Shop policies are changing as well. Etsy has devised a template for sellers to use to make setting shop policies simpler. “During research, many buyers have told us that they have a difficult time understanding Shop Policies on Etsy,” Jurdi wrote in an explanation of the new policies. Policies are now a series of check boxes. Sellers will be able to opt out of using the new template, but those who do use it will be favored in search.
Etsy shops will now display three items across rather than four. With fewer items displayed customers will have to do more scrolling to see all of the products. Product images are larger than they once were and there’s more white space on the page causing some sellers to describe their shop as “looking zoomed in.”
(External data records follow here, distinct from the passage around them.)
(** A list comprehension [[x for x in l if cond(x)]] whose condition may
    raise: elements are tested from left to right and the first exception
    aborts the comprehension. *)
Fixpoint comprehension {A} (cond : A -> exn + bool) (l : list A)
  : exn + list A :=
  match l with
  | [] => inr []
  | x :: l' =>
      match cond x with
      | inl e => inl e
      | inr b =>
          match comprehension cond l' with
          | inl e => inl e
          | inr r => inr (if b then x :: r else r)
          end
      end
  end.

(** Computations that return or raise. *)
Definition ebind {A B} (m : exn + A) (f : A -> exn + B) : exn + B :=
  match m with
  | inl e => inl e
  | inr a => f a
  end.

Notation "x <-! m ; k" := (ebind m (fun x => k))
  (at level 100, m at next level, right associativity, only parsing).

(** [[f(x) for x in l]] with an [f] that may raise. *)
Fixpoint emap {A B} (f : A -> exn + B) (l : list A) : exn + list B :=
  match l with
  | [] => inr []
  | x :: l' => y <-! f x; r <-! emap f l'; inr (y :: r)
  end.

(** [d[k]] as an expression: a missing key raises [KeyError]. *)
Definition subscript {V} (d : dict V) (k : string) : exn + V :=
  match dict_get d k with
  | Some v => inr v
  | None => inl (KeyError k)
  end.

(** The operations below act on a module parameter of type [dict] that was
    left out by the caller and therefore holds [None]. *)

(** [for key in d] *)
Definition py_iter {V} (d : option (dict V)) : exn + list string :=
  match d with
  | Some d => inr (keys d)
  | None => inl (TypeError "'NoneType' object is not iterable")
  end.

(** [k in d] *)
Definition py_contains {V} (k : string) (d : option (dict V)) : exn + bool :=
  match d with
  | Some d => inr (dict_mem k d)
  | None => inl (TypeError "argument of type 'NoneType' is not iterable")
  end.

(** [d[k]] *)
Definition py_subscript {V} (d : option (dict V)) (k : string) : exn + V :=
  match d with
  | Some d => subscript d k
  | None => inl (TypeError "'NoneType' object is not subscriptable")
  end.

End Py.

(** ** The module's run: provider state, call log, termination

    A run of [main] threads a [world]: the state of the provider behind the
    boto3 client and the list of API calls issued so far (oldest first).  It
    ends in [module.exit_json] ([Ret]), in [module.fail_json] ([FailJson])
    or with an exception that nothing catches ([Raise]). *)

Module Ansible.
Import Py.

Record world (S E : Type) : Type := World { provider : S; calls : list E }.
Arguments World {S E} _ _.
Arguments provider {S E} _.
Arguments calls {S E} _.

Inductive result (A : Type) : Type :=
| Ret (a : A)
| FailJson (msg : string)
| Raise (e : exn).
Arguments Ret {A} _.
Arguments FailJson {A} _.
Arguments Raise {A} _.

Definition M (S E A : Type) : Type := world S E -> result A * world S E.

Section Monad.
Context {S E : Type}.

Definition ret {A} (a : A) : M S E A := fun w => (Ret a, w).

Definition bind {A B} (m : M S E A) (f : A -> M S E B) : M S E B :=
  fun w =>
    match m w with
    | (Ret a, w') => f a w'
    | (FailJson msg, w') => (FailJson msg, w')
    | (Raise e, w') => (Raise e, w')
    end.

(** [module.fail_json(msg=...)] leaves through [SystemExit], which no
    [except] clause of the two modules catches. *)
Definition fail_json {A} (msg : string) : M S E A := fun w => (FailJson msg, w).

Definition raise {A} (e : exn) : M S E A := fun w => (Raise e, w).

Definition lift {A} (r : exn + A) : M S E A :=
  match r with
  | inl e => raise e
  | inr a => ret a
  end.

(** [try: m  except <clause>: h e]; [h e = None] when the clause does not
    match [e]. *)
Definition try_except {A} (m : M S E A) (h : exn -> option (M S E A)) : M S E A :=
  fun w =>
    match m w with
    | (Raise e, w') =>
        match h e with
        | Some k => k w'
        | None => (Raise e, w')
        end
    | r => r
    end.

(** One call into the provider: it is logged, then it returns a value and
    a new provider state, or raises and leaves the state as it was. *)
Definition api {A} (ev : E) (op : S -> exn + (A * S)) : M S E A :=
  fun w =>
    let log := calls w ++ [ev] in
    match op (provider w) with
    | inl e => (Raise e, World (provider w) log)
    | inr (a, s') => (Ret a, World s' log)
    end.
End Monad.

Notation "x <- m ;; k" := (bind m (fun x => k))
  (at level 100, m at next level, right associativity, only parsing).

(** The double quote character, for the messages that contain it. *)
Definition dq : string := String "034"%char EmptyString.

End Ansible.

(** ** [cloud/amazon/ec2_elb_tag.py] *)

Module Ec2ElbTag.
Import Py Ansible.

(** One element of [Tags]: [{'Key': ..., 'Value': ...}]. *)
Record tag : Type := Tag { Key : string; Value : string }.

#[global] Instance tag_eq_dec : EqDecision tag.
Proof. solve_decision. Defined.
I reached out to Director of Product Management at Etsy, Arpan Podduturi, to ask whether mobile friendliness was one of the goals for the redesign. “This is the first time that shop homepages will look consistent when viewed on a desktop computer, mobile web browser and in the Etsy app – an important point because we know that buyers will frequently start their Etsy experience on one device, and then go to another device to complete their purchase,” he explained in an email.
A new navigation bar located just above the listings allows customers to jump to your About page (a page that was previously frustratingly difficult to find) along with Reviews and Policies.
Rather than clicking through pages of listing, all listings are on the same page with a “More Items” button at the bottom. For shops with many hundreds of items this means customers will have to do an intense amount of scrolling.
Gone is the list view option that the old layout allowed.
A change many sellers are celebrating is the addition of five new categories bringing the total category number up to 15.
Sellers can now link out not just to Facebook and Twitter, but also to Instagram, Pinterest, and their own blog, although there’s still no email list sign up function.
Between now and April 5 sellers can begin implementing changes to optimize their shops for the new layout. Although the new layout will not go live until that date, any changes you make now will be visible to buyers in the current layout.
I’ve opened my Etsy shop on July 3, 2005, when Etsy was still in beta and listings were free. In the 10+ years since then I’ve weathered each and every change.
Etsy is a tech company and they put a tremendous amount of time and effort into creating an optimal user experience for both buyers and sellers. Hundreds of interviews and trials go into making changes as significant as these. Director of Product Management Podduturi told me, “We consulted with a large and diverse group of sellers to take into account their wants and needs, and we also did extensive buyer research to see what kinds of features are important to them and, importantly, lead to shopper engagement.” Although the reasoning might be difficult to understand, and the changes may in the end not be perfect, it’s important to recognize that they were not made on impulse.
I earn about $12,000 on Etsy each year with almost no effort on my part – it’s set it and forget it – and for that I’m so grateful. I don’t know yet how these changes will feel once they’re live, but selling successfully online requires a constant willingness to embrace change so here we go around the next corner.